O Louco de Montevideo
Com o dia mais bonito, mais sol e menos frio, pude conhecer outras partes da cidade, que se me afigura mais interessante. Ando pelas ruas da cidade velha, tiro fotos e converso com as pessoas. Aos poucos vou me inteirando da vida no Uruguay. Coitados, como estão ferrados com os políticos. E eles pensam que o Lula é um grande presidente, uh! Os problemas são os mesmos, mesmíssimos: a mesma submissão ao FMI, a desvalorização do trabalho, a corrupção e a especulação financeira.
Sabe aquelas cenas de rua que fazem as delícias de um flaneur? Isso é em francês o termo elegante para desocupado passeando. Pois a tal cena foi a de um senhor desequilibrado, muito elegante, de terno azul marinho, gravata, sapatos bons, cachecol chique no pescoço e chapéu de feltro. Começou o surto bem na minha frente numa rua de pedestres, com voz tronitoante:
- hay una pregunta que podemos hacernos, disse ele pausadamente, parando com uma mão na cintura e a outra num gesto largo. Algum gaiato entre ambulantes e transeuntes replicou:
- solo una, no, hay mutias!
Ignorando a intervenção continuou, com sua voz empostada, como um político na tribuna do senado:
- donde está el tesoro de Uruguay?
Aí, então, as respostas foram mais jocosas, do tipo comigo é que não está. As pessoas, mesmo passando, interagiam com o louco que discursava para uma platéia imaginária.
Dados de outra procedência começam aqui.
(** what a detection claims is what the pass measured: a window its source
    returned, fresh at the detection time, on which the reported detector fired *)
Definition Backed r slo d : Prop :=
  exists e e1 window,
    Rc_Source r slo e = (e1, inl window) /\
    (forall c, Rc_Contract r = Some c -> Fresh c window (Detection_DetectedAt d) = true) /\
    FiredBy r slo window (Detection_DetectorType d) (Divergence_Observed (Detection_Divergence d)) /\
    Detection_Fingerprint d = fingerprint slo /\ Detection_OriginService d = SLO_Object slo /\
    Detection_SLORef d = SLO_ID slo /\ Detection_ContractRef d = SLO_ContractRef slo /\
    (forall c, Rc_Contract r = Some c ->
       flt (Divergence_Confidence (Detection_Divergence d)) (SC_ConfidenceFloor c) = false) /\
    flt f1 (Severity_DegradationPct (Impact_Severity (Detection_Impact d))) = false.

Lemma detect_fired r slo window e e' kind accel :
  detect r slo window e = (e', inl (Some (kind, accel))) -> FiredBy r slo window kind accel.
Proof.
  unfold detect. destruct (Accel_Detect (Rc_Detector r) window) as [[] a] eqn:HA.
  { intros; simplify_eq. replace accel with (Accel_Detect (Rc_Detector r) window).2 by (by rewrite HA).
    constructor. by rewrite HA. }
  destruct (match Rc_Sustained r with Some s => Sus_Detect s window | None => (false, f0) end)
    as [[] l] eqn:HS; cbn.
  { intros; simplify_eq. destruct (Rc_Sustained r) as [s |] eqn:Hs; [| done].
    replace accel with (Sus_Detect s window).2 by (by rewrite HS).
    apply (by_sustained _ _ _ s); rewrite ?HA, ?HS; done. }
  assert (Hns : forall s, Rc_Sustained r = Some s -> (Sus_Detect s window).1 = false).
  { intros s Hs. rewrite Hs in HS. by rewrite HS. }
  assert (Hna : (Accel_Detect (Rc_Detector r) window).1 = false) by (by rewrite HA).
  assert (Henv : forall e1, match Rc_Envelope r with
      | None => (e1, inl None)
      | Some (ed, src) =>
          match src slo e1 with
          | (e2, inr err) => (e2, inr (errorf_w ("baseline samples for " +:+ SLO_ID slo +:+ ": ") err))
          | (e2, inl baseline) =>
              (e2, inl (if Envelope_Fires ed baseline window
                        then Some ("historical_envelope_breach"%string, f0) else None))
          end
      end = (e', inl (Some (kind, accel))) -> FiredBy r slo window kind accel).
  { intros e1. destruct (Rc_Envelope r) as [[ed esrc] |] eqn:HE; [| done].
    destruct (esrc slo e1) as [e2 [b | err]] eqn:Hb; [| done].
    destruct (Envelope_Fires ed b window) eqn:Hf; intros; simplify_eq. by eapply by_envelope. }
  destruct (Rc_Correlation r) as [[cd csrc] |] eqn:HC; [| apply Henv].
  destruct (csrc slo e) as [e1 [ms | err]] eqn:Hms; [| done].
  destruct (Correlation_Fires cd ms) eqn:Hf; [| apply Henv].
  intros; simplify_eq. by eapply by_correlation.
Qed.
Como que saboreando o efeito de sua bombástica pergunta, adiantou-se alguns passos, e como se olhasse nos olhos de algum adversário, disparou com o dedo em riste:
- usted lo a sacado, su nazista. E avançando dirigiu-se a outros, yo lo se que ustedes sacaran milliones de dólares del banco de la Republica. Sacaram oro, milliares de barritas de oro. Ladrones.
A voz possante ecoava acusatória. Era uma voz denunciando ao vento.